Primary immunization phase:

1. The subject's legal guardian voluntarily agreed to allow his child to participate in the study and signed an informed consent form.
2. The subject's legal guardian has the ability to understand the study procedures and to participate in all planned follow-up visits.
3. Full-term pregnancy (37 weeks to 42 weeks gestation) and the birth weight was 2500g~4000g.
4. On the day of the first dose of vaccination, it meets the observation age of this clinical trial (2~3 months of age, with a minimum of 6 weeks) and be able to provide legal identification;
5. Not having received a non-live vaccine within 7 days prior to enrollment and not having received a live vaccine within 14 days;
6. The body temperature <37.5°C (axillary body temperature) on the day of enrollment.

Booster immunization phase:

1. Infants and children who have completed the full process of basic immunization in this clinical trial and are 12 to 15 months of age;
2. According to the opinion of the investigator, the subject's legal guardians and their families can comply with the requirements of the clinical trial protocol.
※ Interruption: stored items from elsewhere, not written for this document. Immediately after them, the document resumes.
(** A snapshot with an unreadable document changes nothing. *)
Lemma visit_throws (qs : QuerySnapshot) (acc : option (list Message.t))
    (doc : QueryDocumentSnapshot) :
  In doc qs ->
  ChatScreen.toDate (field (js "timestamp") (Doc.data doc)) = None ->
  fold_left (ChatScreen.visit toLocaleTimeString cu) qs acc = None.
Proof.
  revert acc. induction qs as [|d qs IH]; intros acc Hin Hts; [destruct Hin|].
  destruct Hin as [-> | Hin]; simpl.
  - destruct acc as [l|]; simpl; [rewrite Hts|]; apply visit_thrown.
  - now apply IH.
Qed.
End MessagesListener.

Lemma In_insert_at_new {A : Type} (n : nat) (x : A) (l : list A) :
  In x (insert_at n x l).
Proof. unfold insert_at. apply in_or_app. right. now left. Qed.

Lemma length_insert_at {A : Type} (n : nat) (x : A) (l : list A) :
  List.length (insert_at n x l) = S (List.length l).
Proof.
  unfold insert_at. rewrite length_app. simpl.
  rewrite <- (firstn_skipn n l) at 3. rewrite length_app. lia.
Qed.


Lemma dated_insert_at (n : nat) (d : QueryDocumentSnapshot) (qs : QuerySnapshot) :
  ChatScreen.toDate (field (js "timestamp") (Doc.data d)) <> None ->
  dated qs -> dated (insert_at n d qs).
Proof.
  unfold dated, insert_at. intros Hd Hqs.
  rewrite <- (firstn_skipn n qs) in Hqs. apply Forall_app in Hqs as [H1 H2].
  apply Forall_app. split; auto.
Qed.


(** ** Sample threads *)

Definition message_doc (i body sender : JSString) (stamp : Value) : QueryDocumentSnapshot :=
  Doc.mk i [(js "text", VString body); (js "userId", VString sender);
            (js "userName", VString (js "Una")); (js "timestamp", stamp)].

Definition thread_S1 : QuerySnapshot :=
  [message_doc (js "m1") (js "hi") (js "U1") (VTimestamp 5);
   message_doc (js "m2") (js "yo") (js "U2") (VTimestamp 6)].

Definition thread_S2 : QuerySnapshot :=
  [message_doc (js "m2") (js "yo") (js "U2") (VTimestamp 6);
   message_doc (js "m3") (js "ok") (js "U1") VNull].

(** A snapshot with a document whose [timestamp] is a string. *)
Definition thread_unreadable : QuerySnapshot :=
  [message_doc (js "m1") (js "hi") (js "U1") (VTimestamp 5);
   message_doc (js "m9") (js "??") (js "U2") (VString (js "yesterday"))].

(** A store whose room holds the readable thread, and one whose room holds
    the unreadable one. *)
Definition db_thread : Firestore := [(messagesPath app ChatScreen.room, thread_S1)].

(** U1 has the thread [thread_S1] on screen and has typed [body]. *)
Definition replying (body : JSString) : ChatScreen.State :=
  ChatScreen.mkState (List.map (shown_as plainTime userU1) thread_S1) body
    (Some userU1) false.

(** ** A sent message on the sender's screen *)


Lemma stored_outgoing_date (st : ChatScreen.State) (cu : Auth.User) (srv : Server) :
  ChatScreen.toDate
    (field (js "timestamp") (Doc.data (stored srv (ChatScreen.outgoing st cu))))
  = Some (Some (now srv)).
Proof. reflexivity. Qed.

Lemma outgoing_is_mine (toLocaleTimeString : Z -> JSString)
    (st : ChatScreen.State) (cu : Auth.User) (srv : Server) :
  Message.sender (shown_as toLocaleTimeString cu (local srv (ChatScreen.outgoing st cu)))
  = Message.me
  /\ Message.sender
       (shown_as toLocaleTimeString cu (stored srv (ChatScreen.outgoing st cu)))
     = Message.me.
Proof.
  unfold shown_as, message_from. cbn [Message.sender].
  change (field (js "userId") (Doc.data (local srv (ChatScreen.outgoing st cu))))
    with (VString (Auth.uid cu)).
  change (field (js "userId") (Doc.data (stored srv (ChatScreen.outgoing st cu))))
    with (VString (Auth.uid cu)).
  now rewrite value_eqb_string.
Qed.



Example sent_message_on_screen :
  let st := replying (js "ok ") in
  let pending := fst (ChatScreen.whilePending app plainTime st srvA db_thread) in
  let r := ChatScreen.sendMessage app plainTime st srvA db_thread in
  List.map (fun m => (Message.id m, Message.timestamp m)) (ChatScreen.messages pending)
  = [(js "m1", Some 5%Z); (js "m2", Some 6%Z); (js "n1", None)]
  /\ List.map (fun m => (Message.id m, Message.timestamp m))
       (ChatScreen.messages (res_state r))
     = [(js "n1", Some 100%Z); (js "m1", Some 5%Z); (js "m2", Some 6%Z)].
Proof. vm_compute. split; reflexivity. Qed.


(** ** The conversation list and its listener *)

(** [!data.lastMessageTimestamp] is false. *)
Definition has_timestamp (d : QueryDocumentSnapshot) : bool :=
  truthy (field (js "lastMessageTimestamp") (Doc.data d)).

(** The entry pushed for a document that has a timestamp. *)
Definition chat_of (d : QueryDocumentSnapshot) : Chat.t :=
  Chat.mk (Doc.id d)
    (or_else (field (js "chatName") (Doc.data d)) (VString (js "Unnamed Chat")))
    (or_else (field (js "lastMessageText") (Doc.data d)) (VString empty))
    (field (js "lastMessageTimestamp") (Doc.data d)).

Definition is_warning (e : Effect) : Prop :=
  match e with ConsoleWarn _ => True | _ => False end.

Lemma visit_chats (qs : QuerySnapshot) (acc : list Chat.t * list Effect) :
  fst (fold_left ChatList.visit qs acc)
  = fst acc ++ List.map chat_of (filter has_timestamp qs).
Proof.
  revert acc. induction qs as [|d qs IH]; intros acc; simpl.
  - now rewrite app_nil_r.
  - rewrite IH. unfold ChatList.visit. fold (has_timestamp d).
    destruct (has_timestamp d); simpl; auto.
    now rewrite <- app_assoc.
Qed.

Lemma visit_warnings (qs : QuerySnapshot) (acc : list Chat.t * list Effect) :
  Forall is_warning (snd acc) ->
  Forall is_warning (snd (fold_left ChatList.visit qs acc)).
Proof.
  revert acc. induction qs as [|d qs IH]; intros acc Hacc; simpl; auto.
  apply IH. unfold ChatList.visit.
  destruct (negb _); simpl; auto.
  apply Forall_app. split; auto. repeat constructor.
Qed.

Lemma onChatsSnapshot_chats cacheFails (qs : QuerySnapshot) (st : ChatList.State) :
  ChatList.chats (fst (ChatList.onChatsSnapshot cacheFails qs st))
  = List.map chat_of (filter has_timestamp qs).
Proof.
  unfold ChatList.onChatsSnapshot.
  pose proof (visit_chats qs ([], [])) as H.
  destruct (fold_left ChatList.visit qs ([], [])) as [chatList warnings].
  simpl in *. exact H.
Qed.

(** What the callback emits: warnings for the skipped documents, then the
    write of the new list to the cache, then a warning if that write fails. *)
Lemma onChatsSnapshot_effects cacheFails (qs : QuerySnapshot) (st : ChatList.State) :
  exists warnings,
    Forall is_warning warnings
    /\ snd (ChatList.onChatsSnapshot cacheFails qs st)
       = warnings
         ++ [SetItem ChatList.STORAGE_KEY (List.map chat_of (filter has_timestamp qs))]
         ++ (if cacheFails then [ConsoleWarn (js "Failed to cache chats:")] else []).
Proof.
  unfold ChatList.onChatsSnapshot.
  pose proof (visit_chats qs ([], [])) as Hc.
  pose proof (@visit_warnings qs ([], []) (Forall_nil _)) as Hw.
  destruct (fold_left ChatList.visit qs ([], [])) as [chatList warnings].
  simpl in *. subst chatList. exists warnings. split; auto.
Qed.

Lemma NoDup_map_inj {A B : Type} (f : A -> B) (l : list A) (x y : A) :
  NoDup (List.map f l) -> In x l -> In y l -> f x = f y -> x = y.
Proof.
  induction l as [|a l IH]; simpl; [tauto|].
  intros Hnd Hx Hy Hf. inversion Hnd as [|? ? Hnotin Hnd']; subst.
  destruct Hx as [-> | Hx], Hy as [-> | Hy]; auto.
  - exfalso. apply Hnotin. rewrite Hf. now apply in_map.
  - exfalso. apply Hnotin. rewrite <- Hf. now apply in_map.
Qed.

(** C9.  A document of a pushed chats snapshot whose [lastMessageTimestamp]
    is absent gets no entry in the exposed conversation list nor in the copy
    written to the cache; the documents that have a timestamp are listed
    with their own values, no fallback timestamp is made up, and the
    callback reports no error (it logs a console warning and goes on). *)
Theorem chat_without_timestamp_is_skipped
    (cacheFails : bool) (qs : QuerySnapshot) (st : ChatList.State)
    (d : QueryDocumentSnapshot)
    (Hin : In d qs)
    (Habsent : field (js "lastMessageTimestamp") (Doc.data d) = VUndefined)
    (Hids : NoDup (List.map Doc.id qs)) :
  let r := ChatList.onChatsSnapshot cacheFails qs st in
  (forall c, In c (ChatList.chats (fst r)) -> Chat.id c <> Doc.id d)
  /\ (forall key cached c,
        In (SetItem key cached) (snd r) -> In c cached -> Chat.id c <> Doc.id d)
  /\ (forall msg, ~ In (ConsoleError msg) (snd r))
  /\ ChatList.chats (fst r) = List.map chat_of (filter has_timestamp qs).
Proof.
  intros r. subst r.
  assert (Hskip : forall c, In c (List.map chat_of (filter has_timestamp qs)) ->
                            Chat.id c <> Doc.id d).
  { intros c Hc Heq. apply in_map_iff in Hc as (d' & <- & Hd').
    apply filter_In in Hd' as [Hd' Hts]. simpl in Heq.
    assert (d' = d) by (eapply NoDup_map_inj; eauto). subst d'.
    unfold has_timestamp in Hts. rewrite Habsent in Hts. discriminate. }
  destruct (onChatsSnapshot_effects cacheFails qs st) as (warnings & Hw & ->).
  rewrite onChatsSnapshot_chats.
  rewrite Forall_forall in Hw.
  split; [exact Hskip|]. split; [|split; [|reflexivity]].
  - intros key cached c Hset Hc.
    apply in_app_or in Hset as [Hset | Hset]; [apply Hw in Hset; contradiction|].
    apply in_app_or in Hset as [Hset | Hset].
    + destruct Hset as [Hset | []]. injection Hset as _ <-. now apply Hskip.
    + destruct cacheFails; simpl in Hset; [destruct Hset as [Hset | []]|];
        try discriminate; contradiction.
  - intros msg Herr.
    apply in_app_or in Herr as [Herr | Herr]; [apply Hw in Herr; contradiction|].
    apply in_app_or in Herr as [Herr | Herr].
    + destruct Herr as [Herr | []]. discriminate.
    + destruct cacheFails; simpl in Herr; [destruct Herr as [Herr | []]|];
        try discriminate; contradiction.
Qed.

Definition chats_snapshot : QuerySnapshot :=
  [chat_doc (js "c1") [js "U1"; js "U2"] (VTimestamp 10);
   Doc.mk (js "c2") [(js "members", string_array [js "U1"; js "U3"]);
                     (js "chatName", VString (js "Una & Tri"))];
   chat_doc (js "c3") [js "U1"; js "U4"] (VTimestamp 7)].

Lemma chat_without_timestamp_is_skipped_witness :
  let d := Doc.mk (js "c2") [(js "members", string_array [js "U1"; js "U3"]);
                            (js "chatName", VString (js "Una & Tri"))] in
  let r := ChatList.onChatsSnapshot false chats_snapshot ChatList.initialState in
  (forall c, In c (ChatList.chats (fst r)) -> Chat.id c <> Doc.id d)
  /\ (forall key cached c,
        In (SetItem key cached) (snd r) -> In c cached -> Chat.id c <> Doc.id d)
  /\ (forall msg, ~ In (ConsoleError msg) (snd r))
  /\ ChatList.chats (fst r) = List.map chat_of (filter has_timestamp chats_snapshot).
Proof.
  apply (@chat_without_timestamp_is_skipped false chats_snapshot ChatList.initialState).
  - right. left. reflexivity.
  - reflexivity.
  - vm_compute. repeat constructor; simpl; intuition discriminate.
Defined.
(** X15.  [multi_predict] on means that are not 8 wide fails as
    [predict] does on one of them, before the covariances are looked
    at: IndexError from [mean[:, 3]] under four columns, the ValueError
    of [np.dot] otherwise. *)
Theorem multi_predict_wrong_width (N w : nat) (mean : matrix) (covariance : list matrix) :
  (1 <= N)%nat -> is_mat N w mean -> w <> 8%nat ->
  multi_predict __init__ mean covariance
  = Raise (if (w <? 4)%nat then IndexError else ValueError "shapes not aligned").
Proof.
  intros HN Hmean Hw. unfold multi_predict.
  destruct (Nat.ltb_spec w 4) as [Hlt|Hge].
  - destruct (is_mat_first_row HN Hmean) as [row [rest [-> Hrow]]].
    rewrite (@mapM_raise_first _ _ _ row rest IndexError); [reflexivity|].
    apply getitem_short. lia.
  - rewrite (mapM_ok (fun row => getitem row 3) (fun row => vget row 3)).
    2:{ intros row Hrow. apply getitem_long.
        rewrite (@is_mat_In N w mean row Hmean Hrow). lia. }
    cbn [bind]. unfold np.dot, np.T.
    rewrite (ncols_is_mat Hmean) by lia.
    rewrite (nrows_is_mat (is_mat_transpose is_mat_motion_mat ltac:(lia))).
    destruct (Nat.eqb_spec w 8) as [E|_]; [congruence|]. reflexivity.
Qed.

Lemma multi_predict_wrong_width_witness :
  multi_predict __init__ [[1; 2; 3; 4; 5]; [6; 7; 8; 9; 10]] [np.eye 8 8; np.eye 8 8]
  = Raise (if (5 <? 4)%nat then IndexError else ValueError "shapes not aligned").
Proof.
  apply (@multi_predict_wrong_width 2 5).
  - lia.
  - split; [reflexivity|]. repeat constructor.
  - discriminate.
Defined.

(** X16.  [multi_predict] with a number of covariances that is neither
    one nor the number of means, of which there are two or more, raises
    the ValueError of the final addition. *)
Theorem multi_predict_count_mismatch (N M : nat) (mean : matrix)
  (covariance : list matrix) :
  is_mat N 8 mean -> length covariance = M ->
  (forall C, In C covariance -> is_mat 8 8 C) ->
  (2 <= N)%nat -> M <> 1%nat -> M <> N ->
  multi_predict __init__ mean covariance
  = Raise (ValueError "operands could not be broadcast together").
Proof.
  intros Hmean Hlen Hcov HN HM1 HMN.
  pose proof is_mat_motion_mat as HA.
  assert (HAt : is_mat 8 8 (transpose (_motion_mat __init__)))
    by (apply (is_mat_transpose HA); lia).
  unfold multi_predict.
  rewrite (mapM_ok (fun row => getitem row 3) (fun row => vget row 3)).
  2:{ intros row Hrow. apply (@getitem_ok 8); [|lia].
      apply (@is_mat_In N 8 mean row Hmean Hrow). }
  cbn [bind].
  change (np.T (_motion_mat __init__)) with (transpose (_motion_mat __init__)).
  rewrite (np_dot_ok Hmean HAt) by lia. cbn [bind].
  destruct covariance as [|C0 covariance'] eqn:Ecov.
  - cbn [length] in Hlen. subst M.
    unfold np.dot_m3. cbn [forallb]. cbn [bind].
    unfold np.transpose102. rewrite (nrows_is_mat HA).
    cbn [seq map hd length]. unfold np.dot_3m. cbn [mapM bind].
    unfold np.add3. rewrite length_map, length_seq, (proj1 Hmean).
    cbn [length]. destruct (Nat.eqb_spec N 0) as [E|_]; [lia|].
    destruct (Nat.eqb_spec 0 N) as [E|_]; [lia|]. cbn [Nat.eqb].
    destruct (Nat.eqb_spec N 1) as [E|_]; [lia|]. reflexivity.
  - rewrite <- Ecov in *.
    destruct (@dot_m3_transposed 8 8 (_motion_mat __init__) covariance HA)
      as [y [Hy Hleft]]; try lia.
    { rewrite Ecov. cbn [length]. lia. }
    { intros Ck HCk. apply (nrows_is_mat (Hcov Ck HCk)). }
    rewrite Hy. cbn [bind]. rewrite Hleft.
    unfold np.dot_3m.
    rewrite (mapM_ok _ (fun Xk => mat_mul Xk (transpose (_motion_mat __init__)))).
    2:{ intros Xk HXk. apply in_map_iff in HXk. destruct HXk as [Ck [<- HCk]].
        apply (@np_dot_ok 8 8 8); try lia; [|exact HAt].
        apply (is_mat_mat_mul HA (Hcov Ck HCk)); lia. }
    cbn [bind]. unfold np.add3.
    rewrite !length_map, length_seq, (proj1 Hmean), Hlen.
    destruct (Nat.eqb_spec N 0) as [E|_]; [lia|].
    destruct (Nat.eqb_spec M N) as [E|_]; [congruence|].
    destruct (Nat.eqb_spec M 1) as [E|_]; [congruence|].
    destruct (Nat.eqb_spec N 1) as [E|_]; [lia|]. reflexivity.
Qed.
(** [itertools.combinations(l, k)]: the [k]-element subsequences of [l],
    in lexicographic order of their positions. *)
Fixpoint combinations {A} (l : list A) (k : nat) : list (list A) :=
  match k, l with
  | O, _ => [[]]
  | S _, [] => []
  | S k', x :: xs => map (cons x) (combinations xs k') ++ combinations xs k
  end.

(** [range(a, b)] on naturals. *)
Definition range2 (a b : nat) : list nat := seq a (b - a).

(** [BetaBMA._generate_beta_combinations]. *)
Definition generate_beta_combinations (data : list Qc) : list (list nat) :=
  let indices := seq 0 (length data) in
  let combos := map (fun i => combinations indices i)
                    (range2 1 (length data)) in
  concat combos.

(** ** Floating-point values with the IEEE specials

    [np.float64] division by zero does not raise: it gives an infinity, or
    NaN for [0/0], and later operations carry them on. The BMA weights
    divide by a residual sum of squares that can be zero, so that step
    is computed in [fnum]. Finite values stay exact; the sign of zero is
    not modelled (a zero divisor counts as [+0]). *)

Inductive fnum : Type :=
| Fin (q : Qc)
| PInf
| NInf
| NaN.

Definition qsign (q : Qc) : comparison := Qccompare q 0.

Definition inf_of_sign (c : comparison) : fnum :=
  match c with
  | Gt => PInf
  | Lt => NInf
  | Eq => NaN
  end.

Definition fadd (x y : fnum) : fnum :=
  match x, y with
  | Fin a, Fin b => Fin (a + b)
  | NaN, _ | _, NaN => NaN
  | PInf, NInf | NInf, PInf => NaN
  | PInf, _ | _, PInf => PInf
  | NInf, _ | _, NInf => NInf
  end.

Definition fmul (x y : fnum) : fnum :=
  match x, y with
  | Fin a, Fin b => Fin (a * b)
  | NaN, _ | _, NaN => NaN
  | Fin a, PInf | PInf, Fin a => inf_of_sign (qsign a)
  | Fin a, NInf | NInf, Fin a => inf_of_sign (CompOpp (qsign a))
  | PInf, PInf | NInf, NInf => PInf
  | PInf, NInf | NInf, PInf => NInf
  end.

Definition fdiv (x y : fnum) : fnum :=
  match x, y with
  | Fin a, Fin b => if qeqb b 0 then inf_of_sign (qsign a) else Fin (a / b)
  | NaN, _ | _, NaN => NaN
  | Fin _, _ => Fin 0
  | PInf, Fin b => if qltb b 0 then NInf else PInf
  | NInf, Fin b => if qltb b 0 then PInf else NInf
  | _, _ => NaN
  end.

Definition fsum (l : list fnum) : fnum := fold_right fadd (Fin 0) l.

Definition is_integer (e : Qc) : bool := Pos.eqb (Qden e) 1.
Definition is_odd_integer (e : Qc) : bool := is_integer e && Z.odd (Qnum e).

Section BMA.

Variable L : NumLib.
Primary immunization phase:

1. The baby is born in abnormal labor (dystocia, instrumental delivery) or has a history of asphyxia and nervous system damage, and is now suffering from pathologic jaundice, perianal abscess and severe eczema;
2. Have been vaccinated against pneumococcus in the past or have a history of invasive diseases caused by pneumococcus in the past (confirmed by either clinical, serological or microbiological methods);
3. Previous history of severe allergy to any vaccine or drug, such as anaphylactic shock, allergic laryngeal edema, allergic purpura and local allergic necrosis reaction (Arthus reaction);
4. Suffering from congenital or acquired immunodeficiency, or receiving immunosuppressant treatment, such as systemic glucocorticoid treatment for more than 2 weeks one month before vaccination, such as prednisone or similar drugs > 5mg/day (use of local and inhaled/atomized steroids is eligible for enrollment);
5. Have received blood or blood-related products or immunoglobulin treatment before joining the group (hepatitis B immunoglobulin is acceptable);
6. Suffering from severe congenital malformation, severe developmental disorders, serious genetic diseases (such as severe thalassemia), severe malnutrition, etc.;
7. Suffering from infectious diseases such as tuberculosis and viral hepatitis, or parents infected with human immunodeficiency virus;
8. Having contraindications to intramuscular injections such as thrombocytopenia, any coagulation disorder or receiving anticoagulant therapy;
9. Those with a history or family history of convulsions, epilepsy, encephalopathy and psychosis;
10. Asplenia, functional asplenia, and asplenia or splenectomy for any reason;
11. Subjects with other safety risks or conditions that, in the opinion of the investigator, may interfere with the assessment of the purpose of the study.

Booster immunization phase:

1. Subject received any other pneumonia vaccine after primary immunization and before booster immunization;
2. Subject has received blood or blood-related products or immunoglobulin treatment within 3 months before booster immunization;
3. The subjects have known or suspected immunological functional defects since they participated in this clinical trial, including receiving immunosuppressant treatment (such as systemic glucocorticoid treatment for more than 2 weeks in one month before vaccination, such as prednisone or similar drugs > 5mg/day) and their parents are HIV-infected;
4. According to the researcher's judgment, the subjects have any other factors that are not suitable for clinical trials.